» **TASK INSTRUCTIONS**
Among these entries, count the lines containing the word "system" and answer with only the number.

» **DATASET CONTENT**
*** Begin section ***
Lemma run_pool_length (s : system) (t : list label) :
  run initial t s → length (pool s) = accepted t.
Proof.
  remember initial as s0 eqn:Hs0.
  induction 1 as [s|s t s' l s'' _ IH Hstep]; [by subst|].
  rewrite accepted_snoc, <- (IH Hs0).
  destruct Hstep as [s' p _| s' | s' titles | s' j X a k x _ _]; cbn.
  - rewrite length_app. cbn. lia.
  - lia.
  - lia.
  - destruct a; cbn; rewrite length_insert; lia.
Qed.

Lemma pick_unmapped_heeds_flag (tries : nat) mapped start_url start_title
    (k : string * string → prog (option crawl_result)) :
  (∀ x, heeds_flag (k x)) →
  heeds_flag (pick_unmapped tries mapped start_url start_title ≫= k).
Proof.
  intros Hk. induction tries as [|n IH]; cbn; [done|].
  intros [new_url|]; cbn; [|done]. case_bool_decide; cbn; [done|]. apply IH.
Qed.

Lemma crawl_job_heeds_flag (p : prog (option crawl_result)) :
  crawl_job p → heeds_flag p ∧ begins_with_check p.
Proof.
  intros [max_steps start_url|target_depth max_steps article_or_url].
  - split; [|done]. cbn. intros [|]; [done|]. cbn.
    intros [start|]; cbn; [|done]. intros visited_global. cbn.
    intros [walk|]; cbn; [|done]. intros []. cbn.
    destruct (dw_path walk) as [|first rest]; [done|]. cbn.
    intros [|]; [done|]. cbn. intros [|]; cbn; [|done]. by intros path_id.
  - split; [|done]. cbn -[pick_unmapped]. intros [|]; [done|].
    cbn -[pick_unmapped]. intros mapped_articles.
    match goal with |- heeds_flag (_ ≫= ?k) => set (rest := k) end.
    assert (∀ x, heeds_flag (rest x)) as Hrest.
    { intros [start_url start_title]. unfold rest. cbn.
      intros [[[[path titles] reached] why]|]; cbn; [|done].
      intros [|]; [done|]. cbn. intros [|]; cbn; [|done]. by intros path_id []. }
    case_bool_decide; [|unfold mbind, prog_mbind; cbn [prog_bind]; apply Hrest].
    by apply pick_unmapped_heeds_flag.
Qed.

Lemma sees_flag_act (j j' : nat) (b : bool) {X : Type} (a : action X) (x : X) :
  sees_flag j b (Act j' a x) ↔ j' = j ∧ flag_read a x = Some b.
Proof. destruct a; cbn; naive_solver. Qed.

Lemma is_store_by_act (j j' : nat) {X : Type} (a : action X) (x : X) :
  is_store_by j (Act j' a x) ↔ j' = j ∧ is_store a = true.
Proof. destruct a; cbn; naive_solver. Qed.

Lemma sees_flag_is_act (j : nat) (b : bool) (l : label) :
  sees_flag j b l → is_act_by j l.
Proof. destruct l as [| | |j' X a x]; cbn; naive_solver. Qed.

Lemma is_store_by_is_act (j : nat) (l : label) : is_store_by j l → is_act_by j l.
Proof. destruct l as [| | |j' X a x]; cbn; [done..|]. by destruct a. Qed.

Lemma sees_flag_exclusive (j : nat) (b : bool) (l : label) :
  sees_flag j b l → ¬ is_store_by j l ∧ ¬ is_network_by j l.
Proof. destruct l as [| | |j' X a x]; cbn; [done..|]. destruct a; naive_solver. Qed.

Lemma pool_effect (s : system) (j : nat) {X : Type} (a : action X)
    (jobs : list (prog (option crawl_result))) :
  pool (effect s j a jobs) = jobs ∧ stop_flag (effect s j a jobs) = stop_flag s.
Proof. by destruct a. Qed.

(** Closes goals about a label that is plainly not of the kind asked. *)
Ltac other_label :=
  solve [ done | by intros [] | cbn; done | cbn; congruence | cbn; by intros [] ].

Lemma job_ok_other (t : list label) (l : label) (j : nat) p :
  ¬ is_act_by j l → job_ok t j p → job_ok (t ++ [l]) j p.
Proof.
  intros Hother. assert (¬ sees_flag j true l) by (intros ?%sees_flag_is_act; done).
  assert (¬ is_store_by j l) by (intros ?%is_store_by_is_act; done).
  intros [(? & ? & ?)|[(? & ?)|(? & ?)]]; [left|right; left|right; right];
    rewrite ?Forall_app, ?Forall_singleton; done.
Qed.

Lemma job_ok_act (t : list label) (j : nat) {X : Type} (a : action X) k (x : X) :
  job_ok t j (Perform a k) → job_ok (t ++ [Act j a x]) j (k x).
Proof.
  intros [(Hflag & Hstore & Hheeds)|[(_ & ?)|(Hflag & Hreads)]]; [|done|].
  - cbn in Hheeds. specialize (Hheeds x).
    destruct (flag_read a x) as [[|]|] eqn:Hread.
    + right; left. split; [|done]. rewrite Forall_app, Forall_singleton.
      split; [done|]. rewrite is_store_by_act. intros [_ Hs].
      destruct a; cbn in *; done.
    + destruct (is_store a) eqn:Hs.
      * destruct a; cbn in *; done.
      * left. split_and!; [| |done]; rewrite Forall_app, Forall_singleton;
          (split; [done|]).
        -- rewrite sees_flag_act. intros [_ ?]. congruence.
        -- rewrite is_store_by_act. intros [_ ?]. congruence.
    + destruct (is_store a) eqn:Hs.
      * right; right. split; [|done]. rewrite Forall_app, Forall_singleton.
        split; [done|]. rewrite sees_flag_act. intros [_ ?]. congruence.
      * left. split_and!; [| |done]; rewrite Forall_app, Forall_singleton;
          (split; [done|]).
        -- rewrite sees_flag_act. intros [_ ?]. congruence.
        -- rewrite is_store_by_act. intros [_ ?]. congruence.
  - cbn in Hreads. destruct (Hreads x) as [Hread Hreads'].
    right; right. split; [|done]. rewrite Forall_app, Forall_singleton.
    split; [done|]. rewrite sees_flag_act. intros [_ ?]. congruence.
Qed.

Lemma run_pool_ok (t : list label) (s : system) : run initial t s → pool_ok t s.
Proof.
  remember initial as s0 eqn:Hs0.
  induction 1 as [s|s t s' l s'' Hrun IH Hstep].
  - subst. split; [|constructor]. intros j p Hj. by destruct j.
  - destruct (IH Hs0) as [Hjobs Hacts]. clear IH.
    destruct Hstep as [s' p Hp| s' | s' titles | s' j0 X a k x Hj0 Hans].
    + split; cbn.
      * intros j q Hj. destruct (decide (j < length (pool s'))) as [Hlt|Hge].
        -- rewrite lookup_app_l in Hj by done.
           apply job_ok_other; [by intros []|auto].
        -- assert (j = length (pool s')) as ->.
           { apply lookup_lt_Some in Hj. rewrite length_app in Hj. cbn in Hj. lia. }
           rewrite list_lookup_middle in Hj by done. injection Hj as <-.
           left. split_and!.
           ++ rewrite Forall_app, Forall_singleton. split; [|other_label].
              eapply Forall_impl; [done|]. intros l Hl Hsees%sees_flag_is_act.
              apply Hl in Hsees. lia.
           ++ rewrite Forall_app, Forall_singleton. split; [|other_label].
              eapply Forall_impl; [done|]. intros l Hl Hst%is_store_by_is_act.
              apply Hl in Hst. lia.
           ++ by apply crawl_job_heeds_flag.
      * rewrite Forall_app, Forall_singleton. split; [|other_label].
        eapply Forall_impl; [done|]. intros l Hl j Hj. rewrite length_app.
        apply Hl in Hj. lia.
    + split; cbn.
      * intros j q Hj. apply job_ok_other; [by intros []|auto].
      * rewrite Forall_app, Forall_singleton. split; [done|other_label].
    + split; cbn.
      * intros j q Hj. apply job_ok_other; [by intros []|auto].
      * rewrite Forall_app, Forall_singleton. split; [done|other_label].
    + destruct (pool_effect s' j0 a (<[j0:=k x]> (pool s'))) as [Hpool _].
      split; rewrite Hpool.
      * intros j q Hj. destruct (decide (j = j0)) as [->|Hne].
        -- rewrite list_lookup_insert_eq in Hj by (by eapply lookup_lt_Some).
           injection Hj as <-. apply job_ok_act. auto.
        -- rewrite list_lookup_insert_ne in Hj by done.
           apply job_ok_other; [cbn; congruence|auto].
      * rewrite length_insert, Forall_app, Forall_singleton. split; [done|].
        intros j Hj. cbn in Hj. subst j. by eapply lookup_lt_Some.
Qed.

Lemma run_flag_raised (t : list label) (s s' : system) :
  run s t s' → SetStopFlag ∈ t → stop_flag s' = true.
Proof.
  induction 1 as [s|s t s' l s'' Hrun IH Hstep]; intros Hin.
  - by apply elem_of_nil in Hin.
  - apply elem_of_app in Hin as [Hin|Hin].
    + eapply step_stop_flag_mono; eauto.
    + apply list_elem_of_singleton in Hin as <-.
      by inversion Hstep.
Qed.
*** End section ***
» **RESPONSE TO THE EXERCISE**
4